Brandishing a 100-page report, Manhattan Borough President Ruth Messinger said she gives a green light to Donald Trump's Riverside South project as a result of changes "won" by her office.

Despite a missed night's sleep, Messinger appeared at a press conference animated and confident that through her negotiations she had brought the concerns of the community to bear while encouraging an important project for New York City's economy. Two community boards, however, would later claim the modifications are "modest" and that many issues have been left unresolved.

Change in the plan came in the form of legally-binding concessions agreed to by Trump, no stranger to the price of developing in New York City.

The alterations are contained in a Memorandum of Understanding signed by Messinger, Trump and Richard Kahan, head of the Riverside Planning Corporation, a non-profit corporation comprised of Trump and six civic groups that formerly opposed the project. "We are doing this because of the changes this plan has undergone," beamed Messinger, in her office, before a gathering of press, concerned citizens and representatives of "interested parties."

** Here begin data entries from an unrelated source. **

(* ===== verification/Dir.v ===== *)
(** * Directories as maps

    dirlookup and dirlink (kernel/fs.c) on the entries of a directory: a directory refines a
    map from names, the first DIRSIZ characters of a string, to inode numbers. *)

From S2P Require Import Prelude Memory Riscv State Kmonad Spinlock CString Kalloc Vm Proc ProcSpec CoYield Sched Sleeplock Uart Printf.
From S2P Require Import Bytes Bio Log Fs Calm Lru BioSpec Cache LogSpec Commit Txn FsTxn Balloc FileData FileIO Dinode FileSpec.
From Stdlib Require Import ZArith Lia.
From stdpp Require Import base gmap list numbers functions.

#[local] Open Scope Z_scope.
#[local] Open Scope kernel_scope.

(** The name a string or a dirent's field stands for. *)
Definition name_of (l : list Z) : list Z := cstrn (Z.to_nat DIRSIZ) 0 (bytes_at l).

Definition names (name e : list Z) : bool := negb (de_inum e =? 0) && bool_decide (name_of name = name_of (de_name e)).

(** The first entry for [name]: its position and inode number. *)
Fixpoint dir_find (name : list Z) (es : list (list Z)) : option (nat * Z) :=
  match es with
  | [] => None
  | e :: es' => if names name e then Some (0%nat, de_inum e) else (fun r => (S r.1, r.2)) <$> dir_find name es'
  end.

(** The map a directory stands for. *)
Definition dir_map (es : list (list Z)) (name : list Z) : option Z := snd <$> dir_find name es.

(** The position of the first empty entry, or the end. *)
Fixpoint dir_free (es : list (list Z)) : nat :=
  match es with
  | [] => 0
  | e :: es' => if de_inum e =? 0 then 0 else S (dir_free es')
  end.

Definition dir_add (e : list Z) (es : list (list Z)) : list (list Z) := take (dir_free es) es ++ e :: drop (S (dir_free es)) es.

Lemma namecmp_names name e : (namecmp name e =? 0) = bool_decide (name_of name = name_of e).
Proof.
  unfold namecmp, name_of. pose proof (strncmp_from_zero (Z.to_nat DIRSIZ) 0 (bytes_at name) (bytes_at e)) as H.
  apply eq_bool_prop_intro. rewrite Is_true_true, Z.eqb_eq, bool_decide_spec. exact H.
Qed.

Lemma de_inum_mk inum name : 0 <= inum < 65536 -> de_inum (mkdirent inum name) = inum.
Proof.
  intros H. unfold de_inum, mkdirent, get16, get_bytes. rewrite drop_0.
  change 2%nat with (length (le_bytes 2 inum)) at 1. rewrite take_app_length, le_val_bytes_2. unfold u16. zlia.
Qed.

Lemma de_name_mk inum name : length name = 14%nat -> de_name (mkdirent inum name) = name.
Proof. intros H. unfold de_name, mkdirent, get_bytes. rewrite (drop_app_length' (le_bytes 2 inum)) by done. by apply take_ge; lia. Qed.

Lemma name_of_strncpy name : name_of (strncpy (bytes_at name) DIRSIZ) = name_of name.
Proof. unfold name_of, strncpy. apply strncpy_from_cstrn. Qed.

Lemma dir_find_app name l1 l2 :
  dir_map (l1 ++ l2) name = match dir_map l1 name with Some r => Some r | None => dir_map l2 name end.
Proof.
  unfold dir_map. induction l1 as [|e l1 IH]; [done|]. cbn [app dir_find]. destruct (names name e); [done|].
  destruct (dir_find name (l1 ++ l2)), (dir_find name l1); cbn in *; done.
Qed.

Lemma dir_free_spec es : (dir_free es <= length es)%nat /\
  (forall e, es !! dir_free es = Some e -> de_inum e = 0).
Proof.
  induction es as [|e es [H1 H2]]; [done|]. cbn [dir_free]. destruct (Z.eqb_spec (de_inum e) 0); cbn; split; try lia.
  - intros e' [= <-]. done.
  - exact H2.
Qed.

Lemma dir_map_ext es q q' : name_of q = name_of q' -> dir_map es q = dir_map es q'.
Proof.
  intros E. unfold dir_map. f_equal. induction es as [|x l IH]; [done|]. cbn [dir_find]. unfold names. rewrite E. by rewrite IH.
Qed.

(** Adding an absent name adds it to the map. *)
Lemma dir_map_add e es q :
  dir_map es (de_name e) = None -> de_inum e <> 0 ->
  dir_map (dir_add e es) q = if decide (name_of q = name_of (de_name e)) then Some (de_inum e) else dir_map es q.
Proof.
  intros Ab Ne. unfold dir_add. set (k := dir_free es). destruct (dir_free_spec es) as [Hk He]. fold k in Hk, He.
  assert (Sp : dir_map es q = match dir_map (take k es) q with Some r => Some r | None => dir_map (drop (S k) es) q end).
  { rewrite <- (take_drop k es) at 1. rewrite dir_find_app. destruct (dir_map (take k es) q); [done|].
    destruct (es !! k) as [x|] eqn:Ex.
    - rewrite (drop_S _ _ _ Ex). unfold dir_map. cbn [dir_find]. unfold names at 1. rewrite (He x eq_refl). cbn [Z.eqb negb andb].
      by destruct (dir_find q (drop (S k) es)).
    - apply lookup_ge_None in Ex. by rewrite !drop_ge by lia. }
  rewrite dir_find_app. unfold dir_map at 2. cbn [dir_find]. unfold names at 1.
  replace (de_inum e =? 0) with false by (symmetry; by apply Z.eqb_neq). cbn [negb andb].
  destruct (decide (name_of q = name_of (de_name e))) as [E|E].
  - rewrite bool_decide_eq_true_2 by done. rewrite (dir_map_ext es q _ E), Ab in Sp. by destruct (dir_map (take k es) q).
  - rewrite bool_decide_eq_false_2 by done. rewrite Sp. destruct (dir_map (take k es) q); [done|].
    unfold dir_map. by destruct (dir_find q (drop (S k) es)).
Qed.

(** ** Entries in the bytes of the file *)

Lemma concat_entry (es : list (list Z)) k e :
  Forall (fun e => length e = 16%nat) es -> es !! k = Some e -> take 16 (drop (16 * k) (concat es)) = e.
Proof.
  revert k. induction es as [|x es IH]; intros k Hl Hk; [done|]. inversion_clear Hl as [|? ? Hx Hl']. destruct k as [|k]; cbn [concat].
  - injection Hk as <-. change (16 * 0)%nat with 0%nat. cbn [drop]. by apply take_app_length'.
  - replace (16 * S k)%nat with (length x + 16 * k)%nat by lia. rewrite drop_app_add. by apply IH.
Qed.

Lemma length_entries (es : list (list Z)) : Forall (fun e => length e = 16%nat) es -> length (concat es) = (16 * length es)%nat.
Proof. induction 1 as [|x es Hx Hl IH]; [done|]. cbn [concat length]. rewrite length_app. lia. Qed.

The developer will kick in $5 million for the rehabilitation and expansion of the 72nd Street subway station, which the project will depend on. This, Messinger boasted, has helped "break the log jam" on much-needed renovations at the station, which is the same size it was in 1904. Messinger said she received a letter from Mayor Dinkins notifying her that the station has been placed in the MTA's next capital plan.

Trump will allocate 20 percent of the project's residential units, which now number 5,700, for a mix of affordable housing, assuming the presence of government subsidies. If such public funds are not available, the developer will provide an internal subsidy of 10 percent for affordable housing.

A pact was reached to lower the streetwall range of the project from 135 to 165 feet to 125 to 150 feet to make it more consistent with the rest of Riverside Drive.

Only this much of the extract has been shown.